Jared Thompson, a senior attorney with the Natural Resources Defense Council (NRDC), said that "the EPA’s request to jettison rules intended to keep drinking water safe from toxic PFAS forever chemicals is an attempted end run around the protections that Congress placed in the Safe Drinking Water Act."
"It is also alarming, given what we know about the health harms caused by exposure to these chemicals," Thompson added. "No one wants to drink PFAS. We will continue to defend these commonsense, lawfully enacted standards in court."
PFAS have myriad uses, from nonstick cookware to waterproof clothing to firefighting foam. Increasing use of forever chemicals has resulted in the detection of PFAS in the blood of nearly every person in the United States and around the world.
Approximately half of the U.S. population is drinking PFAS-contaminated water, “including as many as 105 million whose water violates the new standards,” according to the NRDC, which added that “the EPA has known for decades that PFAS endangers human health, including kidney and testicular cancer, liver damage, and harm to the nervous and reproductive systems.”
Betsy Southerland, a former director of the Office of Science and Technology in the EPA's Office of Water, said in a statement Friday:
The impact of these chemicals is clear. We know that this is significant for pregnant women who are drinking water contaminated with PFAS, because it can cause low birth weight in children. We know children have developmental effects from being exposed to it. We know there’s an increased incidence of cardiovascular disease and cancer with these chemicals.

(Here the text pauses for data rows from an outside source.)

(* ===== verification/DbSession.v ===== *)
(** * Engines and session factories ([src/app/db.py])

    The two module dictionaries, keyed by the running event loop.  An engine is a number with
    the settings it was made with; disposing one is recorded, since its connections are gone.
    A loop is known by [id], which Python may give to a later loop once the first is gone. *)

From Stdlib Require Import ZArith NArith String Lia.
From stdpp Require Import base strings option gmap list.
From S2P Require Import Prelude Models.

Record Engine := mkEngine {
  engine_no : N;
  engine_url : string;
  engine_pool_size : Z;
  engine_max_overflow : Z
}.

(** [engines] and [sessionmakers] are the dictionaries; a session factory is its engine. *)
Record Plumbing := mkPlumbing {
  engines : gmap Z Engine;
  sessionmakers : gmap Z Engine;
  made : N;
  disposed : list N
}.

Definition no_engines : Plumbing := mkPlumbing ∅ ∅ 0 [].

(** [running] is the id of the running loop, if one runs. *)
Definition loop_key (running : option Z) : Z := default 0%Z running.

Section session.
Context (settings : Settings).

Definition create_async_engine (no : N) : Engine :=
  mkEngine no (database_url settings) (db_pool_size settings) (db_max_overflow settings).

Definition get_engine (running : option Z) (st : Plumbing) : Engine * Plumbing :=
  let key := loop_key running in
  match engines st !! key with
  | Some e => (e, st)
  | None =>
      let e := create_async_engine (made st) in
      (e, mkPlumbing (<[key := e]> (engines st)) (sessionmakers st) (made st + 1) (disposed st))
  end.

Definition get_sessionmaker (running : option Z) (st : Plumbing) : Engine * Plumbing :=
  let key := loop_key running in
  match sessionmakers st !! key with
  | Some e => (e, st)
  | None =>
      let (e, st1) := get_engine running st in
      (e, mkPlumbing (engines st1) (<[key := e]> (sessionmakers st1)) (made st1) (disposed st1))
  end.

Definition dispose_engine (running : option Z) (st : Plumbing) : Plumbing :=
  let key := loop_key running in
  mkPlumbing (delete key (engines st)) (delete key (sessionmakers st)) (made st)
    (match engines st !! key with Some e => engine_no e :: disposed st | None => disposed st end).

(** ** Every factory is on a live engine of its loop *)

(** The factories are on the engines of the same key; engines were made, are not disposed
    and are not shared between keys. *)
Record plumbing_ok (st : Plumbing) : Prop := {
  ok_factories : sessionmakers st ⊆ engines st;
  ok_live : ∀ k e, engines st !! k = Some e → engine_no e ∉ disposed st;
  ok_made : ∀ k e, engines st !! k = Some e → (engine_no e < made st)%N;
  ok_gone : ∀ n, n ∈ disposed st → (n < made st)%N;
  ok_distinct : ∀ k k' e e', engines st !! k = Some e → engines st !! k' = Some e' →
    engine_no e = engine_no e' → k = k'
}.

Lemma no_engines_ok : plumbing_ok no_engines.
Proof. split; cbn; try done; set_solver. Qed.

Lemma get_engine_ok running st :
  plumbing_ok st → plumbing_ok (get_engine running st).2 ∧
  engines (get_engine running st).2 !! loop_key running = Some (get_engine running st).1.
Proof.
  intros Hok. unfold get_engine. destruct (engines st !! loop_key running) as [e|] eqn:E; [done|]. cbn.
  split; [|by rewrite lookup_insert_eq]. destruct Hok as [Hf Hl Hm Hg Hd]. split; cbn.
  - etransitivity; [exact Hf|]. by apply insert_subseteq.
  - intros k e [[<- <-]|[_ He]]%lookup_insert_Some; [|by eapply Hl]. cbn. intros Hn%Hg. lia.
  - intros k e [[<- <-]|[_ He]]%lookup_insert_Some; [cbn; lia|]. apply Hm in He. lia.
  - intros n Hn%Hg. lia.
  - intros k k' e e' [[<- <-]|[? He]]%lookup_insert_Some [[<- <-]|[? He']]%lookup_insert_Some En; cbn in En;
      [done|apply Hm in He'; lia|apply Hm in He; lia|by eapply Hd].
Qed.

Lemma get_sessionmaker_ok running st :
  plumbing_ok st → plumbing_ok (get_sessionmaker running st).2 ∧
  sessionmakers (get_sessionmaker running st).2 !! loop_key running = Some (get_sessionmaker running st).1.
Proof.
  intros Hok. unfold get_sessionmaker. destruct (sessionmakers st !! loop_key running) as [e|] eqn:E; [done|].
  destruct (get_engine_ok running st Hok) as [Hok1 He]. destruct (get_engine running st) as [e st1]. cbn in *.
  split; [|by rewrite lookup_insert_eq]. destruct Hok1 as [Hf Hl Hm Hg Hd]. split; cbn; try done.
  by apply insert_subseteq_l.
Qed.

Lemma dispose_engine_ok running st : plumbing_ok st → plumbing_ok (dispose_engine running st).
Proof.
  intros [Hf Hl Hm Hg Hd]. unfold dispose_engine. split; cbn.
  - by apply delete_mono.
  - intros k e [Hk He]%lookup_delete_Some. destruct (engines st !! loop_key running) as [e0|] eqn:E; [|by eapply Hl].
    intros [En|Hn]%elem_of_cons; [|exact (Hl k e He Hn)]. apply Hk. by eapply Hd.
  - intros k e [Hk He]%lookup_delete_Some. by eapply Hm.
  - intros n. destruct (engines st !! loop_key running) as [e0|] eqn:E; [|by apply Hg].
    intros [->|Hn]%elem_of_cons; [by eapply Hm|by apply Hg].
  - intros k k' e e' [_ He]%lookup_delete_Some [_ He']%lookup_delete_Some. by eapply Hd.
Qed.

(** ** Uses of the module *)

Inductive use := UseEngine (running : option Z) | UseSession (running : option Z) | Dispose (running : option Z).

Definition run_use (u : use) (st : Plumbing) : Plumbing :=
  match u with
  | UseEngine r => (get_engine r st).2
  | UseSession r => (get_sessionmaker r st).2
  | Dispose r => dispose_engine r st
  end.

Definition run_uses (us : list use) : Plumbing := foldl (λ st u, run_use u st) no_engines us.

Lemma run_uses_ok us : plumbing_ok (run_uses us).
Proof.
  unfold run_uses. generalize no_engines_ok. generalize no_engines as st.
  induction us as [|u us IH]; intros st Hok; [done|]. cbn. apply IH.
  destruct u; cbn; [by apply get_engine_ok|by apply get_sessionmaker_ok|by apply dispose_engine_ok].
Qed.

(** Whatever was done before, a session is on the engine of its loop's key, which is not
    disposed; a second request gives the same one, and after a dispose it is a new one. *)
Theorem sessions_on_live_engines us running :
  let (e, st) := get_sessionmaker running (run_uses us) in
  (get_engine running st).1 = e ∧ engine_no e ∉ disposed st ∧
  get_sessionmaker running st = (e, st) ∧
  engine_no (get_sessionmaker running (dispose_engine running st)).1 ≠ engine_no e.
Proof.
  destruct (get_sessionmaker_ok running _ (run_uses_ok us)) as [Hok Hs].
  destruct (get_sessionmaker running (run_uses us)) as [e st]. cbn in Hok, Hs.
  pose proof (lookup_weaken _ _ _ _ Hs (ok_factories st Hok)) as He. split_and!.
  - unfold get_engine. by rewrite He.
  - by eapply ok_live.
  - unfold get_sessionmaker. by rewrite Hs.
  - apply (ok_made st Hok) in He. unfold get_sessionmaker, dispose_engine. cbn. rewrite lookup_delete_eq.
    unfold get_engine. cbn. rewrite lookup_delete_eq. cbn. lia.
Qed.

(** A later loop with the id of one that never disposed gets that loop's engine. *)
Example reused_loop_id :
  let st := run_uses [UseSession (Some 4096%Z)] in
  engine_no (get_sessionmaker (Some 4096%Z) st).1 = 0%N ∧ made (get_sessionmaker (Some 4096%Z) st).2 = 1%N.
Proof. vm_compute. split; reflexivity. Qed.
End session.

Two of the four chemicals targeted in this motion are the ones that we expect to be the most prevalent, and only increasing contamination in the future. With this rollback, those standards would be gone.
Responding to Thursday's developments, Environmental Advocates NY director of clean water Rob Hayes said that "the EPA’s announcement is a big win for corporate polluters and an enormous loss for New York families."
"Administrator Zeldin wants to strip clean water protections away from millions of New Yorkers, leaving them at risk of exposure to toxic PFAS chemicals every time they turn on the tap," he added. "New Yorkers will pay the price of this disastrous plan through medical bills—and deaths—tied to kidney cancer, thyroid disease, and other harmful illnesses linked to PFAS."
While Trump administration officials including Agriculture Secretary Brooke Rollins and Health and Human Services Secretary Robert F. Kennedy Jr. have claimed they want to "make America healthy again" by ending PFAS use, the EPA is apparently moving in the opposite direction. Between April and June of this year, the agency sought approval of four new pesticides considered PFAS under a definition backed by experts.
“What we’re seeing right now is the new generation of pesticides, and it’s genuinely frightening,” Nathan Donley, the environmental health science director at the Center for Biological Diversity, told Civil Eats earlier this week. “At a time when most industries are transitioning away from PFAS, the pesticide industry is doubling down. They’re firmly in the business of selling PFAS.”